確かに、さきほどの『カメラを止めるな!』のヒットの仕組みを見ても、ヒットに寄与した熱狂的ファン層は多いとは言い難く、複数回映画を見に行ってはいるでしょうが、それ自体がヒットにつながっているわけではありません。ただし、③の点である口コミ効果が、新しい顧客に届くことで違う役割の人々を動かし、それらが相互に影響しあうことで大きな流れになっていることがわかります。
特に映画の場合、インディーズ映画の上映館ではヒットと言っても高が知れていますので、アスミック・エースがTOHOシネマズに上映館を急遽拡大したことがもっとも大きな要因になっています。つまり、少ない通人やセールスマンが動いても、さらに流れをつくることのできる媒介者が機能しないと、新しい顧客にリーチし彼らが映画に触れることができないのです。
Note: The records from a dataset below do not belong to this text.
(** * subsynchronizer: filename matching, batch orchestration and SRT stripping

  A shallow embedding of [subsbatch.py] and [subsynch.py].

  Modelling conventions.
  - A Python [str] is a list of code points.  The development covers the
    code points below 256, represented by [ascii]; on that range
    [str.lower] acts character by character and the whitespace and digit
    classes are the finite tables given in [PyStr].
  - A Python [float] is a binary64 number, [PrimFloat.float].
  - Console output ([print]) is not part of the model.
  - The file system and the external programs are an abstract
    environment: the code only observes it through the operations the
    sections below take as variables.  Running a command always answers an
    exit code with the captured output; a program that cannot be started is
    not part of the model.
  - [pathlib] is the pure POSIX flavour, with [suffix] and [stem] cut at the
    last dot of the name.
  - [difflib.SequenceMatcher(None, a, b).ratio()] is a variable of the
    matcher. *)

From Stdlib Require Import List Bool Arith ZArith Lia Ascii String.
From Stdlib Require Import Permutation.
From Stdlib Require Import DecimalString.
From Stdlib Require Import Floats Uint63.
From Equations Require Import Equations.
Import ListNotations.

Set Warnings "-inexact-float".


(** ** Python strings *)

Definition str := list ascii.

(** A string literal as a Python string. *)
Definition py (s : string) : str := list_ascii_of_string s.

Module PyStr.

Definition code (c : ascii) : N := N_of_ascii c.

Definition between (lo hi : N) (c : ascii) : bool :=
  (lo <=? code c)%N && (code c <=? hi)%N.

(** [str.isspace] on one character: TAB..CR, FS..US, SPACE, NEL, NBSP. *)
Definition isspace (c : ascii) : bool :=
  between 9 13 c || between 28 32 c || (code c =? 133)%N || (code c =? 160)%N.

(** [str.isdigit] on one character: 0-9 and the superscripts 1, 2, 3. *)
Definition isdigit_char (c : ascii) : bool :=
  between 48 57 c || (code c =? 178)%N || (code c =? 179)%N || (code c =? 185)%N.

(** [str.isdigit]: true when every character is a digit and there is one. *)
Definition isdigit (s : str) : bool :=
  match s with
  | [] => false
  | _ => forallb isdigit_char s
  end.

(** [str.lower] on one character: A-Z and the Latin-1 capitals except
    the multiplication sign move up by 32. *)
Definition lower_char (c : ascii) : ascii :=
  if between 65 90 c || (between 192 222 c && negb (code c =? 215)%N)
  then ascii_of_N (code c + 32)
  else c.

Definition lower (s : str) : str := map lower_char s.

(** [s.replace(old, new)] for one-character [old] and [new]. *)
Definition replace (old new : ascii) (s : str) : str :=
  map (fun c => if Ascii.eqb c old then new else c) s.

(** [s.split()]: the maximal runs of non-whitespace characters.  [word]
    is the run being read. *)
Fixpoint split_from (word : str) (s : str) : list str :=
  match s with
  | [] => match word with [] => [] | _ => [word] end
  | c :: s' =>
      if isspace c
      then match word with
           | [] => split_from [] s'
           | _ => word :: split_from [] s'
           end
      else split_from (word ++ [c]) s'
  end.
(** * scim_tool: pagination, bulk deletion and the command-line driver

    A shallow embedding of [scim_users_groups.py].

    The program is a sequence of blocking calls against the outside world
    (HTTP requests, [time.sleep], [print], [input], [sys.exit]).  Every
    function of the source becomes a computation in a small monad [M]:
    it reads the history of the process so far, emits the events it
    performs in order, and ends in an [Outcome].  The remote service is
    a function of the history and of the request, so stateful backends
    are covered.

    Conventions of the embedding:
    - Python integers are [Z]; the [--delay] float is a rational [Q];
      which lengths [time.sleep] accepts belongs to the platform and is
      part of the outside world, like the answers of the server;
    - a decoded JSON object is a record whose fields are [option]s
      ([None]: the key is absent), so [d.get(k, default)] is
      [get_default]; values that are present have the type the SCIM
      schema gives them;
    - a Python [dict] built by the program is an association list that
      keeps insertion order;
    - the [while] loop of [get_all_resources] is bounded by a fuel
      parameter and ends in [OutOfFuel] when the bound is reached. *)

From Stdlib Require Import List ZArith QArith String Ascii Bool Lia.
From Stdlib Require Import DecimalString.
Import ListNotations.

Local Open Scope Z_scope.
Local Open Scope string_scope.
Local Open Scope list_scope.

(** String concatenation, kept apart from [++] on lists. *)
Infix "+++" := String.append (at level 60, right associativity).

(** ** Python helpers *)

(** [d.get(key, default)] on an optional field. *)
Definition get_default {A : Type} (field : option A) (default : A) : A :=
  match field with
  | Some v => v
  | None => default
  end.

(** Truth value of an optional command-line string: [None] and the
    empty string are false. *)
Definition truthy (o : option string) : bool :=
  match o with
  | Some s => negb (s =? "")
  | None => false
  end.

(** [all([...])] over such values. *)
Definition all_truthy (l : list (option string)) : bool := forallb truthy l.

(** [str(n)] for an integer. *)
Definition str_of_Z (n : Z) : string := NilZero.string_of_int (Z.to_int n).

Definition slash : ascii := "/"%char.
Definition comma : ascii := ","%char.
Definition newline : string := String (ascii_of_nat 10) "".

(** [s.rstrip('/')] *)
Fixpoint rstrip_slash (s : string) : string :=
  match s with
  | EmptyString => EmptyString
  | String c t =>
      match rstrip_slash t with
      | EmptyString => if Ascii.eqb c slash then EmptyString else String c EmptyString
      | t' => String c t'
      end
  end.

(** [s.lower()] on ASCII letters. *)
Definition lower_ascii (c : ascii) : ascii :=
  let n := nat_of_ascii c in
  if ((65 <=? n) && (n <=? 90))%nat then ascii_of_nat (n + 32) else c.

Fixpoint lower (s : string) : string :=
  match s with
  | EmptyString => EmptyString
  | String c t => String (lower_ascii c) (lower t)
  end.

(** [s.split(',')] *)
Fixpoint split_comma (s : string) : list string :=
  match s with
  | EmptyString => [EmptyString]
  | String c t =>
      if Ascii.eqb c comma then EmptyString :: split_comma t
      else match split_comma t with
           | h :: r => String c h :: r
           | [] => [String c EmptyString]
           end
  end.

(** ** Data model *)

(** An exception of [requests.exceptions]: [str(e)] and, when the server
    answered, the text of [e.response]. *)
Record RequestException := mkRequestException {
  exc_str : string;
  exc_response_text : option string
}.

(** The outcome of one HTTP exchange followed by [raise_for_status()]
    (and [json()] where the body is read). *)
Inductive Response (A : Type) :=
| HttpError (e : RequestException)
| HttpOk (body : A).
Arguments HttpError {A} e.
Arguments HttpOk {A} body.

Definition is_ok {A : Type} (r : Response A) : bool :=
  match r with
  | HttpOk _ => true
  | HttpError _ => false
  end.

Record Name := mkName {
  givenName : option string;
  familyName : option string
}.

Record Email := mkEmail { email_value : option string }.

(** A SCIM User or Group record as the tool reads it. *)
Record Resource := mkResource {
  res_id : option string;
  userName : option string;
  name : option Name;
  active : option bool;
  emails : option (list Email);
  displayName : option string;
  lastModified : option string;     (* meta.lastModified *)
  externalId : option string
}.

(** ResourcePage, also the shape of the aggregated collection. *)
Record Page := mkPage {
  schemas : option (list string);
  totalResults : option Z;
  Resources : option (list Resource);
  itemsPerPage : option Z;
  startIndex : option Z
}.
(** C7, as the code has it. With at least one requirement and a space that
    holds a dimension of a recognized type, [build_required_space] returns
    no space: the first dimension decides, with [IndexError] from the last
    element of the empty list of transformers when its type is recognized,
    and with the [TypeError] of the unsupported type otherwise. *)
Theorem build_required_space_never_returns (reqs : requirements_arg) space :
  normalize_requirements reqs <> [] ->
  existsb recognized space = true ->
  (forall ts, build_required_space reqs space <> Ok ts)
  /\ (forall d rest, space = d :: rest -> recognized d = true ->
        build_required_space reqs space = Raise IndexError)
  /\ (forall d rest, space = d :: rest -> recognized d = false ->
        build_required_space reqs space
        = Raise (TypeError
            ("Unsupported dimension type '" ++ dim_type d ++ "'")%string)).
Proof.
  intros Hreqs Hsome. split; [|split].
  - destruct space as [|d rest]; [discriminate|].
    intros ts. rewrite build_decided_by_first_dimension by exact Hreqs.
    discriminate.
  - intros d rest -> Hd.
    rewrite build_decided_by_first_dimension, Hd by exact Hreqs. reflexivity.
  - intros d rest -> Hd.
    rewrite build_decided_by_first_dimension, Hd by exact Hreqs. reflexivity.
Qed.

End Build.

(** C7, for the real dimension [x] and the requirement ['real']. *)
Lemma build_required_space_never_returns_witness :
  normalize_requirements (RequirementList ["real"]) <> []
  /\ existsb recognized [Samples.x_real] = true
  /\ (forall ts,
        build_required_space (RequirementList ["real"]) [Samples.x_real]
        <> Ok ts)
  /\ build_required_space (RequirementList ["real"]) [Samples.x_real]
     = Raise IndexError.
Proof.
  assert (Hreqs : normalize_requirements (RequirementList ["real"]) <> [])
    by (simpl; discriminate).
  assert (Hsome : existsb recognized [Samples.x_real] = true) by reflexivity.
  destruct (build_required_space_never_returns
              (RequirementList ["real"]) [Samples.x_real] Hreqs Hsome)
    as (Hnever & Hindex & _).
  split; [exact Hreqs | split; [exact Hsome | split; [exact Hnever |]]].
  apply (Hindex Samples.x_real []); reflexivity.
Defined.

(** C7, as stated, fails when a dimension of an unsupported type comes
    before the first recognized one: the call ends with [TypeError] and
    never evaluates [transformers[-1]]. *)
Lemma build_required_space_TypeError_comes_first :
  existsb recognized [Samples.y_unknown; Samples.x_real] = true
  /\ build_required_space (RequirementList ["real"])
       [Samples.y_unknown; Samples.x_real]
     = Raise (TypeError "Unsupported dimension type 'unknown'")
  /\ build_required_space (RequirementList ["real"])
       [Samples.y_unknown; Samples.x_real]
     <> Raise IndexError.
Proof.
  split; [reflexivity | split; [reflexivity | discriminate]].
Qed.

(** C5, on the code: with the unsupported dimension after a real one the
    call ends with [IndexError] before it reaches the unsupported type. *)
Theorem build_required_space_unsupported_second :
  build_required_space (RequirementList ["real"])
    [Samples.x_real; Samples.y_unknown]
  = Raise IndexError.
Proof. reflexivity. Qed.

(** An unsupported type in the first dimension is reported by name. *)
Lemma build_required_space_unsupported_first {point : Type}
    (reqs : requirements_arg) (d : Dimension point)
    (rest : list (Dimension point)) :
  normalize_requirements reqs <> [] ->
  recognized d = false ->
  build_required_space reqs (d :: rest)
  = Raise (TypeError
             ("Unsupported dimension type '" ++ dim_type d ++ "'")%string).
Proof.
  intros Hreqs Hd.
  rewrite build_decided_by_first_dimension, Hd by exact Hreqs. reflexivity.
Qed.

(** C6, on the code: the scenario ends with [IndexError], and no space is
    returned. *)
Theorem build_required_space_invariant_scenario :
  build_required_space (RequirementList ["invariant"]) [Samples.x_real]
  = Raise IndexError.
Proof. reflexivity. Qed.

(** What the scenario expects holds of the dimension [x] wrapped in the
    composite of no transformer. *)
Lemma wrap_unchanged_scenario :
  let x' := wrap_unchanged Samples.x_real in
  TransformedDimension.type x' = Some "real"
  /\ TransformedDimension.transform x' 5.0%float = Ok 5.0%float
  /\ TransformedDimension.reverse x' 5.0%float = Ok 5.0%float
  /\ TransformedDimension.interval x' TransformedDimension.default_alpha
     = Ok (0.0%float, 10.0%float).
Proof. repeat split; reflexivity. Qed.

(** ** [TransformedSpace] *)

(** C9. Registering dimensions of distinct names keeps their order in
    [values()], so that the space [build_required_space] returns lists the
    wrapped dimensions in the order of the original ones; and on a point
    with one coordinate per registered dimension, [transform] (and
    [reverse]) applies the i-th dimension's [transform] (and [reverse]) to
    the i-th coordinate and puts the result at position i. *)
Theorem TransformedSpace_order_and_position {point : Type} :
  (forall tds : list (TransformedDimension.t point),
      NoDup (map TransformedDimension.name tds) ->
      TransformedSpace.values
        (fold_left TransformedSpace.register tds TransformedSpace.empty)
      = tds)
  /\ (forall (reqs : requirements_arg) (space : list (Dimension point)) ts,
        NoDup (map dim_name space) ->
        build_required_space reqs space = Ok ts ->
        TransformedSpace.values ts = map wrap_unchanged space
        /\ map TransformedDimension.original_dimension
             (TransformedSpace.values ts) = space)
  /\ (forall (ts : TransformedSpace.t point) (pt : list point),
        length pt = length (TransformedSpace.values ts) ->
        TransformedSpace.transform ts pt
        = comprehension
            (fun '(dim, c) => TransformedDimension.transform dim c)
            (combine (TransformedSpace.values ts) pt)
        /\ (forall out, TransformedSpace.transform ts pt = Ok out ->
              length out = length pt
              /\ forall i dim c,
                   nth_error (TransformedSpace.values ts) i = Some dim ->
                   nth_error pt i = Some c ->
                   exists y, nth_error out i = Some y
                             /\ TransformedDimension.transform dim c = Ok y)
        /\ ((forall dim c, In (dim, c) (combine (TransformedSpace.values ts) pt) ->
               exists y, TransformedDimension.transform dim c = Ok y) ->
            exists out, TransformedSpace.transform ts pt = Ok out))
  /\ (forall (ts : TransformedSpace.t point) (pt : list point),
        length pt = length (TransformedSpace.values ts) ->
        TransformedSpace.reverse ts pt
        = comprehension
            (fun '(dim, c) => TransformedDimension.reverse dim c)
            (combine (TransformedSpace.values ts) pt)
        /\ (forall out, TransformedSpace.reverse ts pt = Ok out ->
              length out = length pt
              /\ forall i dim c,
                   nth_error (TransformedSpace.values ts) i = Some dim ->
                   nth_error pt i = Some c ->
                   exists y, nth_error out i = Some y
                             /\ TransformedDimension.reverse dim c = Ok y)
        /\ ((forall dim c, In (dim, c) (combine (TransformedSpace.values ts) pt) ->
               exists y, TransformedDimension.reverse dim c = Ok y) ->
            exists out, TransformedSpace.reverse ts pt = Ok out)).
Proof.
  split; [|split; [|split]].
  - intros tds Hnodup.
    apply (values_of_registered TransformedDimension.name). exact Hnodup.
  - intros reqs space ts Hnodup Hbuild.
    pose proof (build_returns_wrapped reqs space ts Hnodup Hbuild) as Hvalues.
    split; [exact Hvalues|].
    rewrite Hvalues, map_map. apply map_id.
  - intros ts pt Hlen. unfold TransformedSpace.transform.
    rewrite enumerate_positional by exact Hlen.
    split; [reflexivity | split].
    + intros out Hout. exact (combine_pointwise _ _ _ _ Hlen Hout).
    + intros Hall. apply comprehension_total. intros [dim c]. apply Hall.
  - intros ts pt Hlen. unfold TransformedSpace.reverse.
    rewrite enumerate_positional by exact Hlen.
    split; [reflexivity | split].
    + intros out Hout. exact (combine_pointwise _ _ _ _ Hlen Hout).
    + intros Hall. apply comprehension_total. intros [dim c]. apply Hall.
Qed.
それでは熱狂的ファン層というのは少数ではまったく意味がないのでしょうか。決してそうではありません。なぜなら、まずブランドが主体となってファンとのつながりをつくる意味とは、そのカテゴリーをよく知るヘビーユーザーを知ることだからです。
スノーピークの顧客イベントの初期のころには、たった30人しか集まらなかったと言われていますが、その主旨とは、アウトドア愛好者とのつながりを大事にすることで、そのコア層の求めるニーズや価値を直接聞くことが目的だったようです。それはまさにアウトドア愛好者を通人として見出すことが核であって、単純にブランドのファン層の囲い込みではなかったからです。
したがって、ファン層とは自然に生まれるのではなく、ブランドそのものが目指す目的に反応して集まるということが言えるでしょう。スノーピークの顧客イベントに参加する人は、ブランドが指し示す世界観に共感することからスタートすると言ってよいかと思います。このあたりの順番を勘違いしてしまうと、途端に顧客を見間違える原因になるかもしれません。
例えば地下アイドルというアイドルジャンルがありますが、ここに集まるファン層が求めるものは、通常のアイドルの基準とは違った価値観を持っているそうです。かつて大手音楽レーベルがこのジャンルの人気に目をつけて自社レーベルのアイドルを送り込みイベントで握手会を企画したところ、一人も集まらなかったという逸話を聞いたことがあります。
コア層というのは常にそのあたりの感度に敏感なので、大手レーベルのアイドルと地下アイドルとのファンとの価値観の違いに明確に反応した結果であると言えます。